[ASSIGNED TASK] The answer should be an exact repeat of the stretch of material below from the line containing "((start + 8" through the line containing "destruct (decide (p".

[INPUT DATA]
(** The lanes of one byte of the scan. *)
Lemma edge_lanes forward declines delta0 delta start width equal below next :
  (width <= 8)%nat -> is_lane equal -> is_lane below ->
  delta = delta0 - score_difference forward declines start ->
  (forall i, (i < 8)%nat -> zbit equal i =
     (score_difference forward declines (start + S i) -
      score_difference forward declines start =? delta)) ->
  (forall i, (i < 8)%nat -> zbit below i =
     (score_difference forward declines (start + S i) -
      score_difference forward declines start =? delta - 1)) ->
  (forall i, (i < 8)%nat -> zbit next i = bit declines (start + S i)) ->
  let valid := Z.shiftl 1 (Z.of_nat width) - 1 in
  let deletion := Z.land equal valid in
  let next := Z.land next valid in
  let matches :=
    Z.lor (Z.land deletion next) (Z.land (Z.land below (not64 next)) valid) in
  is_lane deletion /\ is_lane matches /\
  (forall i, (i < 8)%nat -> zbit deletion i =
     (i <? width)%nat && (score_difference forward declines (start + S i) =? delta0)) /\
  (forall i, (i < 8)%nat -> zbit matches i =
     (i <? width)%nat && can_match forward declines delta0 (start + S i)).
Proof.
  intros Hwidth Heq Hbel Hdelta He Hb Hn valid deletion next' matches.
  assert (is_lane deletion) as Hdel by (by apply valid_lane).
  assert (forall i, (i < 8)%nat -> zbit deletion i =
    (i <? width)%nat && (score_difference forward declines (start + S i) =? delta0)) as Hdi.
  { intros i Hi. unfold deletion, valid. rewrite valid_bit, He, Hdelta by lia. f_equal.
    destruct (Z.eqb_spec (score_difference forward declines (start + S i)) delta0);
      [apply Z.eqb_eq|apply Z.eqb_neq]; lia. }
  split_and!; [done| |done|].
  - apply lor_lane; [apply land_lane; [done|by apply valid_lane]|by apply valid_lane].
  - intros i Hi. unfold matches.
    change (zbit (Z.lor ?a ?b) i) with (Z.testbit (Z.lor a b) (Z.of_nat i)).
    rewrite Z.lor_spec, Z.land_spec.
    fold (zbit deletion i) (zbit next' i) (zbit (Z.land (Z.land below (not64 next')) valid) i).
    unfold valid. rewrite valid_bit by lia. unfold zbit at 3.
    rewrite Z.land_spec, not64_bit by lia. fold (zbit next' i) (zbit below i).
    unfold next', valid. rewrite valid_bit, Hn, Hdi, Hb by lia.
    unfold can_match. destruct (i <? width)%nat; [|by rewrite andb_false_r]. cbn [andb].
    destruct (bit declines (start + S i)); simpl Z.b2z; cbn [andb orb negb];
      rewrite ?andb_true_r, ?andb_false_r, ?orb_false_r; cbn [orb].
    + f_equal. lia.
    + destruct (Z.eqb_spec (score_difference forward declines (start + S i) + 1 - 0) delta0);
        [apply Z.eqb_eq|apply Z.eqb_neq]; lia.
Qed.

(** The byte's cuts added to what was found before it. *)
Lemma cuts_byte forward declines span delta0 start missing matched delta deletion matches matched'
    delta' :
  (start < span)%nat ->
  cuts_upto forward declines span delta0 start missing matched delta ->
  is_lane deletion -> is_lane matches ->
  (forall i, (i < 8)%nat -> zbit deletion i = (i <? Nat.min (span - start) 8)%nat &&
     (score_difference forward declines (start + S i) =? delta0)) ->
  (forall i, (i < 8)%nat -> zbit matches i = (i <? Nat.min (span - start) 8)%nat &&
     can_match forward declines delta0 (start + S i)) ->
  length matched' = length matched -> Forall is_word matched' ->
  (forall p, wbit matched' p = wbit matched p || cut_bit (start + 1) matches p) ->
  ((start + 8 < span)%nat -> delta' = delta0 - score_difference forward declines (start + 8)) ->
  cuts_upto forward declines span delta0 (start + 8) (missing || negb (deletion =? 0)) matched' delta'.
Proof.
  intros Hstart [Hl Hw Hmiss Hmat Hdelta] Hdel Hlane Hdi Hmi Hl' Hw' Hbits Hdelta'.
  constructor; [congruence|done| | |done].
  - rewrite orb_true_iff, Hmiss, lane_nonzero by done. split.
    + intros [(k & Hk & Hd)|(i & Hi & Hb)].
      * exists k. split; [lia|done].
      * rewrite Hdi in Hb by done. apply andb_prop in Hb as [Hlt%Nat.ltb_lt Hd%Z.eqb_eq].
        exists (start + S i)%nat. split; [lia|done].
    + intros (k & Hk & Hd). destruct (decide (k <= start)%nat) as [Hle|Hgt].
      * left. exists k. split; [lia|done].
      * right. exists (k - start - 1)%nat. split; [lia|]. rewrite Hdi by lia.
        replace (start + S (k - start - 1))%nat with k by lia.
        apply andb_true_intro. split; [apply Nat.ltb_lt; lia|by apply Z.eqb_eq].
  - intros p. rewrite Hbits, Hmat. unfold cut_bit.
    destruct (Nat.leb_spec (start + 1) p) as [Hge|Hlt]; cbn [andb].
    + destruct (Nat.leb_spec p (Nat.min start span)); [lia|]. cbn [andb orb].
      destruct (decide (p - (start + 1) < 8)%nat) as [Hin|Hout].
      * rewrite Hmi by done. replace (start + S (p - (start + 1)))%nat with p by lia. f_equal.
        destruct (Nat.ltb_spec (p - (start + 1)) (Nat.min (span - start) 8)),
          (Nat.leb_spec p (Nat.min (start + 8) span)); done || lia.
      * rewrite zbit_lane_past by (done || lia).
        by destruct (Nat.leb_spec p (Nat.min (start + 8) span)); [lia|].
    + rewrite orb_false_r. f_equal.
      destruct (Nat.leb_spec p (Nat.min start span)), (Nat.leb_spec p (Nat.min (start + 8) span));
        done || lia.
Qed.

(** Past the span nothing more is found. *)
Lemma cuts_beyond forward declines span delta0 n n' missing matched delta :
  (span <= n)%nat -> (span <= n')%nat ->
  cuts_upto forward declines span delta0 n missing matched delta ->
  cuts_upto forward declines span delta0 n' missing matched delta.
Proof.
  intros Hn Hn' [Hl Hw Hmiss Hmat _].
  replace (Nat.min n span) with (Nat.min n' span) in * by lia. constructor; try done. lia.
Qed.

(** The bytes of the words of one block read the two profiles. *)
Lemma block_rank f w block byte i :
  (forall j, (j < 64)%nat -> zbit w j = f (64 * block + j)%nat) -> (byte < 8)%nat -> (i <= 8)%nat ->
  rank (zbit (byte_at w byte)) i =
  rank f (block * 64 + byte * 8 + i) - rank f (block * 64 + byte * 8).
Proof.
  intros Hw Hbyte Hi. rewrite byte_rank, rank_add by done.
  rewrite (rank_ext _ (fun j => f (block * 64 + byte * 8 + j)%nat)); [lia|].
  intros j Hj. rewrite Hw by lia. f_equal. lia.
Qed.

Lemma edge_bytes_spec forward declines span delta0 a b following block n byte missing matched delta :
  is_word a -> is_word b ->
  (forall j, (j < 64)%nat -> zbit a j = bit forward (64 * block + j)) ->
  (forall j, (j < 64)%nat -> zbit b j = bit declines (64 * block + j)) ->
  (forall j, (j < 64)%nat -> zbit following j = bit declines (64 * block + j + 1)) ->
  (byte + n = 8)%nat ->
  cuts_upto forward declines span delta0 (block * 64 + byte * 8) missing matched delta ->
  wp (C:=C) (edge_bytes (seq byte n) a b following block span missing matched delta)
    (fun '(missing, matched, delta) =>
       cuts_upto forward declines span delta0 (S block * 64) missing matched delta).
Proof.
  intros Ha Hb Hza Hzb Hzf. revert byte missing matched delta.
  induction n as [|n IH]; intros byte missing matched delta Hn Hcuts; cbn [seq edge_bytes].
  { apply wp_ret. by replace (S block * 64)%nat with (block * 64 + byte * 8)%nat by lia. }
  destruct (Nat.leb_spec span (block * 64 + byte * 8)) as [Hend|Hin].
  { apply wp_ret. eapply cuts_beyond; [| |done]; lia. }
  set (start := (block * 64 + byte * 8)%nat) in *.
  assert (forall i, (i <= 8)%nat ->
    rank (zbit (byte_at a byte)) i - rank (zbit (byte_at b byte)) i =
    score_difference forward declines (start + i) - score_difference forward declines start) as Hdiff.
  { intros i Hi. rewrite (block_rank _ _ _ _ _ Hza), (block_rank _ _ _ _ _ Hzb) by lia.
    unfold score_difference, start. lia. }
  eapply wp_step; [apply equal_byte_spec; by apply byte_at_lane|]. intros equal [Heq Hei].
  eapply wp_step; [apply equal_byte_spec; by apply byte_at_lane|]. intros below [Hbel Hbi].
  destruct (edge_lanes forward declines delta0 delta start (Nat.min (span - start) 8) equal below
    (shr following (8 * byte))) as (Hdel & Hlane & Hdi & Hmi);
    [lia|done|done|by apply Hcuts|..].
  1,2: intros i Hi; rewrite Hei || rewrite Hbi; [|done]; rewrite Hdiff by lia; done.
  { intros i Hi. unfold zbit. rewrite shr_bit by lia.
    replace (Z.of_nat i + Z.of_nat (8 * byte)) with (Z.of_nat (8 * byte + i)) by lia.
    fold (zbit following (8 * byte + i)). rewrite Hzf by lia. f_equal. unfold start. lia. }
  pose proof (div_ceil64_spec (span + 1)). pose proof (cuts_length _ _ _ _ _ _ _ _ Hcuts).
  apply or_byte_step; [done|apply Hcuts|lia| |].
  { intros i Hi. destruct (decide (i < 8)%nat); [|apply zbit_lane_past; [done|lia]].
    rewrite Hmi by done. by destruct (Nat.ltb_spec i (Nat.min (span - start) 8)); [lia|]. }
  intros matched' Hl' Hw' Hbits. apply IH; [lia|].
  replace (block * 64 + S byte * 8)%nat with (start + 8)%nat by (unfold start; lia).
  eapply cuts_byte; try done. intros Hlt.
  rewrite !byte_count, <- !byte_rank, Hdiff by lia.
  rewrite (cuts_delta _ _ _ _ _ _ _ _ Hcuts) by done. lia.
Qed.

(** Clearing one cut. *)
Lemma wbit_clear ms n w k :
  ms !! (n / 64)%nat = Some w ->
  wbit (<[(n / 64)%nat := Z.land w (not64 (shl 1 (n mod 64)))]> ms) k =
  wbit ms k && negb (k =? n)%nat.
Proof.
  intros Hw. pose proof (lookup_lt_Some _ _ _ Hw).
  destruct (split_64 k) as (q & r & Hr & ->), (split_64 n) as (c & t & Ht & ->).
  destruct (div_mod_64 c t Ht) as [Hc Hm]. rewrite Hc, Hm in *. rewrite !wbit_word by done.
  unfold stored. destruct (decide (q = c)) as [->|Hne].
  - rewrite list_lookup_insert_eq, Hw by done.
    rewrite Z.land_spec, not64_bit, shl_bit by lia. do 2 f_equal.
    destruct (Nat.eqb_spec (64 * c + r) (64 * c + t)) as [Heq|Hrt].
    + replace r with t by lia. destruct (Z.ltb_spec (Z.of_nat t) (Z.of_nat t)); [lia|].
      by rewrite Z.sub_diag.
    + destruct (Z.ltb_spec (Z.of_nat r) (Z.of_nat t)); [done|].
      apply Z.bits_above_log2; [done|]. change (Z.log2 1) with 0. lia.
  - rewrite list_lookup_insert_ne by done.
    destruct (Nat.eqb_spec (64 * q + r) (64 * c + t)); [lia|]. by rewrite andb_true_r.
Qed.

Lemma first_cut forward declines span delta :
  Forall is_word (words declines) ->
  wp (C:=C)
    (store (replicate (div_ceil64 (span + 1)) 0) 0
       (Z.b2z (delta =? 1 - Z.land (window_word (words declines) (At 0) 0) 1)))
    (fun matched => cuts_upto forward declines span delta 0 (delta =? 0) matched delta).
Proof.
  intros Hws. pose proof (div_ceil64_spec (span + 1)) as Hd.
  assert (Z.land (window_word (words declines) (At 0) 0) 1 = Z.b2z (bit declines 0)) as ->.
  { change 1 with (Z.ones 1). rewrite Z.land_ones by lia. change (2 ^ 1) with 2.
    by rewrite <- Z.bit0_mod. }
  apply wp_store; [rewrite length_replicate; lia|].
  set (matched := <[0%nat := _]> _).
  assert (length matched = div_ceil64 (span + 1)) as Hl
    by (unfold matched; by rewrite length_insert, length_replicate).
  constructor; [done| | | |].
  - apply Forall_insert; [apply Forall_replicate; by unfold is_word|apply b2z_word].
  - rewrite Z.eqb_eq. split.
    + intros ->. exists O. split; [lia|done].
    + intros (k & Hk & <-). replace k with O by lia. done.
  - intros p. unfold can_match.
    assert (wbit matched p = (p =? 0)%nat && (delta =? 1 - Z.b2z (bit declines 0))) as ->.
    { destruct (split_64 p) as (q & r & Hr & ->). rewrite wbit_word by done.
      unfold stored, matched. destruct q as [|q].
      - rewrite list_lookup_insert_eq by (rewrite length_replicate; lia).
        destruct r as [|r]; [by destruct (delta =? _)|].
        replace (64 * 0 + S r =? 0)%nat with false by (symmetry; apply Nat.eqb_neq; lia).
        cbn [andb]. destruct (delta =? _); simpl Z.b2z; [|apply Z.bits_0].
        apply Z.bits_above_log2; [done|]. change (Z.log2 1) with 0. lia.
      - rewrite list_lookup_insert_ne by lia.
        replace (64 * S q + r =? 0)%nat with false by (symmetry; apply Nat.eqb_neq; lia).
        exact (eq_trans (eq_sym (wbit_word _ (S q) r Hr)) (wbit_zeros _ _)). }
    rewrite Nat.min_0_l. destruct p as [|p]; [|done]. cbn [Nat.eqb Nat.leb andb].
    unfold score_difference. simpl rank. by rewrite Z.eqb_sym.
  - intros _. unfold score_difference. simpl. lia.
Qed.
...
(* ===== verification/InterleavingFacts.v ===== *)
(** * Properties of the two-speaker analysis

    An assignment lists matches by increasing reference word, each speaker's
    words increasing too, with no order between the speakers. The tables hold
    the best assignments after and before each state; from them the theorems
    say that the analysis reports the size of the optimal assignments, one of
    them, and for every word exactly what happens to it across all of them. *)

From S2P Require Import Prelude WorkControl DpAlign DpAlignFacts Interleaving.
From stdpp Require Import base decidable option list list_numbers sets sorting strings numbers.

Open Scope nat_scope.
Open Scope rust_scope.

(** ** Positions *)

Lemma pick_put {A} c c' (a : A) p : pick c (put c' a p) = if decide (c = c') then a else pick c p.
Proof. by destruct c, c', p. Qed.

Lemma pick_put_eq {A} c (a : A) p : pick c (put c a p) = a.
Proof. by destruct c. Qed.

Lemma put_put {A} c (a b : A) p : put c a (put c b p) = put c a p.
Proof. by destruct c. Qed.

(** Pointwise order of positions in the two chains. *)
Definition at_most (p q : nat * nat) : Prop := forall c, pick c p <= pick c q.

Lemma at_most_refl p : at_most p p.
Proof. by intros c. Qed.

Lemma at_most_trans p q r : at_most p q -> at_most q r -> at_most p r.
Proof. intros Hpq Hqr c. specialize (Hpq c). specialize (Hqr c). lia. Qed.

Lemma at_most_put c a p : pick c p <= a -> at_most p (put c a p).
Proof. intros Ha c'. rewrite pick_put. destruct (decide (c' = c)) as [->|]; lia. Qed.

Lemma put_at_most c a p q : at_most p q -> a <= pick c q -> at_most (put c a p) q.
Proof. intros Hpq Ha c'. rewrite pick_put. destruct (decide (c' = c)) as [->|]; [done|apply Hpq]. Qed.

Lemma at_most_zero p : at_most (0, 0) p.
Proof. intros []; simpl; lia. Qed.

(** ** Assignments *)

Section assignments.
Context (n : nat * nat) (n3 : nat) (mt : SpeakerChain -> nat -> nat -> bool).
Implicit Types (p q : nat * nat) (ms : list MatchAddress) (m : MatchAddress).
* * *
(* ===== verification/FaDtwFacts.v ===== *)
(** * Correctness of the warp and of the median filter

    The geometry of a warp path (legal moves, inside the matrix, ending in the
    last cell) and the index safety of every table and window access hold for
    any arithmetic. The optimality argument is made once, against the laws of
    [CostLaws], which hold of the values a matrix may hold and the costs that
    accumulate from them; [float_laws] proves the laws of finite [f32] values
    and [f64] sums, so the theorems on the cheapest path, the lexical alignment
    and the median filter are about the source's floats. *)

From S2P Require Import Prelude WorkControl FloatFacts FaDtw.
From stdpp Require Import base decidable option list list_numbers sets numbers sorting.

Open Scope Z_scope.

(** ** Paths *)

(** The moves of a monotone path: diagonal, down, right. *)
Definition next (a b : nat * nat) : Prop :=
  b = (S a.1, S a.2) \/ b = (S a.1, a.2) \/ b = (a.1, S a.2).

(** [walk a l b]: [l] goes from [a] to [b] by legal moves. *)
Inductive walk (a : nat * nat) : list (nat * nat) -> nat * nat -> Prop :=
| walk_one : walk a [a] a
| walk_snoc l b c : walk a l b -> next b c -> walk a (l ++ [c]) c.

[WRITTEN REPLY]
  ((start + 8 < span)%nat -> delta' = delta0 - score_difference forward declines (start + 8)) ->
  cuts_upto forward declines span delta0 (start + 8) (missing || negb (deletion =? 0)) matched' delta'.
Proof.
  intros Hstart [Hl Hw Hmiss Hmat Hdelta] Hdel Hlane Hdi Hmi Hl' Hw' Hbits Hdelta'.
  constructor; [congruence|done| | |done].
  - rewrite orb_true_iff, Hmiss, lane_nonzero by done. split.
    + intros [(k & Hk & Hd)|(i & Hi & Hb)].
      * exists k. split; [lia|done].
      * rewrite Hdi in Hb by done. apply andb_prop in Hb as [Hlt%Nat.ltb_lt Hd%Z.eqb_eq].
        exists (start + S i)%nat. split; [lia|done].
    + intros (k & Hk & Hd). destruct (decide (k <= start)%nat) as [Hle|Hgt].
      * left. exists k. split; [lia|done].
      * right. exists (k - start - 1)%nat. split; [lia|]. rewrite Hdi by lia.
        replace (start + S (k - start - 1))%nat with k by lia.
        apply andb_true_intro. split; [apply Nat.ltb_lt; lia|by apply Z.eqb_eq].
  - intros p. rewrite Hbits, Hmat. unfold cut_bit.
    destruct (Nat.leb_spec (start + 1) p) as [Hge|Hlt]; cbn [andb].
    + destruct (Nat.leb_spec p (Nat.min start span)); [lia|]. cbn [andb orb].
      destruct (decide (p - (start + 1) < 8)%nat) as [Hin|Hout].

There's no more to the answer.